Indeed, a lot of important research at the point and hillslope scale was carried out to identify controlling factors for subsurface runoff (e.g., initial soil moisture, preferential flow paths, drainable porosity, precipitation inputs, soil properties, bedrock topography or stratification of soils). But the importance at the catchment scale, and how these findings can be implemented in catchment rainfall-runoff models, are remain poorly understood. This is mostly due to the nonlinearity of subsurface runoff and to the missing knowledge about where subsurface runoff occurs within a catchment and when these areas are connected to the stream. Furthermore, the accuracy of the simulated subsurface runoff in catchment rainfall-runoff models is mainly calibrated and validated by single rainfall-runoff events where tracer hydrological studies and the determination of specific runoff components are available. It is obvious that these often isolated events with steady state conditions are not sufficient to capture the whole range of initial conditions and especially the thresholds for generating subsurface runoff. Thus, continuously measured proxies to assess the accuracy of the simulated subsurface runoff are required but still do not exist.

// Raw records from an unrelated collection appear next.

(** * BootCamp notebooks: the xkcd downloaders, the Monte Carlo area
    estimator and the emcee log-probability, embedded and verified.

  Sources:
  - "Parallel Programming in Python" notebook: [download_xkcd],
    [download_worker], [DownloadThread], [download_xkcd_threaded],
    [threaded_foo], [counts_in_a_circle], [monte_carlo_area_mp],
    [monte_carlo_area_async], [monte_carlo_area_sendrcv],
    [monte_carlo_area_scattergather], [monte_carlo_area_reduce].
  - "Model Fitting in Python" notebook: [linear_func], [nonlinear_func],
    [loss_function], [loss_function2], [lnprior], [lnlike], [lnprob]. *)

From Stdlib Require Import ZArith List String Ascii Reals Lra Lia.
From stdpp Require Import base list strings pretty.

Open Scope Z_scope.

(** ** The collaborators of the downloaders: HTTP, regular expressions, files *)

Module Scrape.

(** What a downloader does to the outside world, in program order. *)
Inductive event :=
| Get (url : string)                       (* http.request('GET', url) *)
| WriteFile (name : string) (body : string) (* open(name,'wb') + copyfileobj *)
| Print (msg : string).                    (* print(msg) *)

(** The web as the HTTP client sees it: the body of the response, or
    [None] when the request raises. *)
Definition web := string -> option string.

(** The disk as [open(name, 'wb')] sees it: whether the file can be
    opened for writing; when it cannot, [open] raises. *)
Definition files := string -> bool.

(** An urllib3 response.  With [preload_content=True], the default, the
    body is read when the request is made and kept as [rd.data]; a later
    [rd.read()] finds nothing left to read.  With
    [preload_content=False] the body is still to be read. *)
Record response := { body : string; preloaded : bool }.
(** ** Which resolutions are fulfilled *)

(** X12: [resolveLogView] is fulfilled exactly when its tag is one of
    the three known ones and every service call of the branch of that tag
    is fulfilled: the creation under 'index_name', the fetch under
    'data_view', the log sources and then the creation, in the world the
    log sources leave, under 'kibana_advanced_setting'. *)
Theorem resolveLogView_fulfilled_iff
    logViewId logViewAttributes dataViewsService logSourcesService config w log :
  (exists result s',
     resolveLogView ToString TIMESTAMP_FIELD TIEBREAKER_FIELD
       defaultLogViewsStaticConfig_messageFields
       logViewId logViewAttributes dataViewsService logSourcesService config (w, log)
     = (Fulfilled result, s'))
  <-> (type (logIndices logViewAttributes) = "index_name"
       /\ exists dataView w',
            create dataViewsService
              (created_spec TIMESTAMP_FIELD logViewId (name logViewAttributes)
                 (indexName (logIndices logViewAttributes))) false false w
            = (Fulfilled dataView, w'))
      \/ (type (logIndices logViewAttributes) = "data_view"
          /\ exists dataView w',
               get dataViewsService (dataViewId (logIndices logViewAttributes)) w
               = (Fulfilled dataView, w'))
      \/ (type (logIndices logViewAttributes) = "kibana_advanced_setting"
          /\ exists logSources w1 dataView w2,
               getLogSources logSourcesService w = (Fulfilled logSources, w1)
               /\ create dataViewsService
                    (created_spec TIMESTAMP_FIELD logViewId (name logViewAttributes)
                       (join "," (List.map indexPattern logSources))) false false w1
                  = (Fulfilled dataView, w2)).
Proof.
  split.
  - intros (result & s' & Hrun).
    destruct (resolveLogView_fulfilled_inv _ _ _ _ _ _ _ _ _ Hrun)
      as [(Htype & dataView & w' & Hcreate & _)
         |[(Htype & dataView & w' & Hget & _)
          |(Htype & logSources & w1 & dataView & w2 & Hsources & Hcreate & _)]].
    + left. eauto.
    + right; left. eauto.
    + right; right. split; [exact Htype|]. eauto 6.
  - intros [(Htype & dataView & w' & Hcreate)
           |[(Htype & dataView & w' & Hget)
            |(Htype & logSources & w1 & dataView & w2 & Hsources & Hcreate)]].
    + rewrite resolveLogView_index_name, resolveLegacyReference_run by exact Htype.
      cbv zeta. rewrite Hcreate. eauto.
    + rewrite resolveLogView_data_view, resolveDataViewReference_run by exact Htype.
      cbv zeta. rewrite Hget. eauto.
    + rewrite resolveLogView_otherwise by (rewrite Htype; discriminate).
      rewrite resolveKibanaAdvancedSettingReference_run by exact Htype.
      rewrite Hsources. cbv zeta. rewrite Hcreate. eauto.
Qed.
(** * AI Candidate Sourcing Engine: the presentation layer and the sourcing core

    The TypeScript front end (api.ts, JobForm.tsx, ResultsDisplay.tsx,
    CandidateCard.tsx, types.ts) is embedded function by function.  The Python
    core (search.py, score.py, message.py, main.py) is described by the
    specification and by the project write-up only; its parts are modelled
    from those descriptions and marked as such.

    A finite JavaScript number is held as the rational it denotes ([Q]):
    every finite double is one.  Comparisons, and the sign of a difference
    in a sort comparator, are the same on doubles and on the rationals they
    denote.  Where the code computes with numbers (CandidateCard), the
    arithmetic is binary64 arithmetic with its rounding written out
    (module [Float64]).  Objects used as dictionaries are
    [gmap string _]. *)

From Stdlib Require Import Ascii QArith Qabs Qround Qpower Lqa.
From Corelib Require Import PrimFloat SpecFloat FloatOps.
From Stdlib Require Import Uint63.
From stdpp Require Import base gmap strings list pretty sorting.

Local Open Scope Q_scope.

(** ** JavaScript helpers *)

Module JS.

(** Truthiness of a value of a known type: [""] and [0] are falsy, every
    object and every array is truthy. *)
Class Truthy (A : Type) := truthy : A → bool.

#[global] Instance truthy_string : Truthy string :=
  λ s, match s with EmptyString => false | _ => true end.
#[global] Instance truthy_number : Truthy Q := λ q, negb (Qeq_bool q 0).
#[global] Instance truthy_object {V} : Truthy (gmap string V) := λ _, true.
#[global] Instance truthy_array {A} : Truthy (list A) := λ _, true.

(** [a || b] where both operands are properties that may be missing
    ([None] stands for [undefined] and for [null]). *)
Definition or_prop {A} `{Truthy A} (a b : option A) : option A :=
  match a with
  | Some v => if truthy v then Some v else b
  | None => b
  end.

(** [a || d] where [d] is a literal. *)
Definition or_lit {A} `{Truthy A} (a : option A) (d : A) : A :=
  match a with
  | Some v => if truthy v then v else d
  | None => d
  end.

(** [Math.round]: the nearest integer, halves going up. *)
Definition Math_round (x : Q) : Z := Qfloor (x + (1 # 2)).

(** [Number.prototype.toString] on an array index. *)
Definition toString (idx : nat) : string := pretty idx.

(** [encodeURIComponent], on a string read as its UTF-8 bytes: the
    unreserved characters stay, every other byte becomes [%XX]. *)
Definition unreserved (c : ascii) : bool :=
  let n := nat_of_ascii c in
  ((65 <=? n)%nat && (n <=? 90)%nat) || ((97 <=? n)%nat && (n <=? 122)%nat)
  || ((48 <=? n)%nat && (n <=? 57)%nat)
  || bool_decide (c ∈ ["-"; "_"; "."; "!"; "~"; "*"; "'"; "("; ")"]%char).

Definition hex_upper (n : nat) : ascii :=
  if (n <? 10)%nat then ascii_of_nat (48 + n) else ascii_of_nat (55 + n).

Fixpoint encodeURIComponent (s : string) : string :=
  match s with
  | EmptyString => EmptyString
  | String c rest =>
      if unreserved c then String c (encodeURIComponent rest)
      else
        let n := nat_of_ascii c in
        String "%" (String (hex_upper (n / 16)) (String (hex_upper (n mod 16))
               (encodeURIComponent rest)))
  end.

End JS.

(** ** types.ts *)

Module Types.

(** [interface Candidate].  The interface lists four breakdown keys
    (skills, experience, education, culture); at run time the object is
    whatever the back end sent, and CandidateCard walks it with
    [Object.entries], so the breakdown is a dictionary of numbers. *)
Record Candidate := {
  id : string;
  name : string;
  title : string;
  linkedinUrl : string;
  fitScore : Q;
  scoreBreakdown : gmap string Q;
  outreachMessage : string;
  avatar : string
}.

End Types.

(** ** api.ts *)

Module Api.

(** One element of [res.data.top_candidates]: a JSON object of which every
    property may be missing or null. *)
Record BackendCandidate := {
  name : option string;
  headline : option string;
  linkedin_url : option string;
  url : option string;
  fit_score : option Q;
  score_breakdown : option (gmap string Q);
  outreach_message : option string;
  message : option string
}.

Record ResponseData := { top_candidates : option (list BackendCandidate) }.

Definition toCandidate (idx : nat) (c : BackendCandidate) : Types.Candidate :=
  {| Types.id := JS.toString idx;
     Types.name := JS.or_lit (name c) "";
     Types.title := JS.or_lit (headline c) "";
     Types.linkedinUrl := JS.or_lit (JS.or_prop (linkedin_url c) (url c)) "";
     Types.fitScore := JS.or_lit (fit_score c) 0;
     Types.scoreBreakdown := JS.or_lit (score_breakdown c) ∅;
     Types.outreachMessage :=
       JS.or_lit (JS.or_prop (outreach_message c) (message c)) "";
     Types.avatar :=
       "https://api.dicebear.com/7.x/identicon/svg?seed="
       +:+ JS.encodeURIComponent (JS.or_lit (name c) "candidate") |}.

(** What [await axios.post(...)] does: it throws (the promise is
    rejected, with the [detail] of the error body when there is one), or
    it yields a response whose [data] is the parsed JSON body. *)
Inductive AxiosResult :=
| Rejected (detail : option string)
| Resolved (data : ResponseData).

(** [fetchCandidates]: the rejection is not caught here, the answer is
    mapped by [(res.data.top_candidates || []).map((c, idx) => ...)]. *)
Definition fetchCandidates (res : AxiosResult)
  : option string + list Types.Candidate :=
  match res with
  | Rejected detail => inl detail
  | Resolved data => inr (imap toCandidate (JS.or_lit (top_candidates data) []))
  end.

The proposed session will demonstrate current knowledge and progress about the generation of subsurface runoff and will raise to stimulate ongoing discussion, debate and learning, highlight areas for further work, and improve general knowledge. The proposed session welcomes studies on the following topics, but not limited to:
• (Non-)Invasive methods for investigation and monitoring subsurface runoff in space and time, from the most simple to the most sophisticated (e.g., TDR, GPR, artificial and natural tracer etc.).
• Tracking flow pathways of subsurface runoff and their connectivity with the stream in space and time.
• Linking spatial patterns of subsurface runoff with soil heterogeneity and lithological heterogeneity including stratification of soils.
• Assessing the role of subsurface runoff for catchment response by combining experimental studies at different spatial scales.
• Validation approaches to assess continuously the accuracy of the simulated subsurface runoff by using biogeochemical proxies (e.g. stable isotopes, dissolved silica, nitrate, dissolved organic carbon, trace elements etc).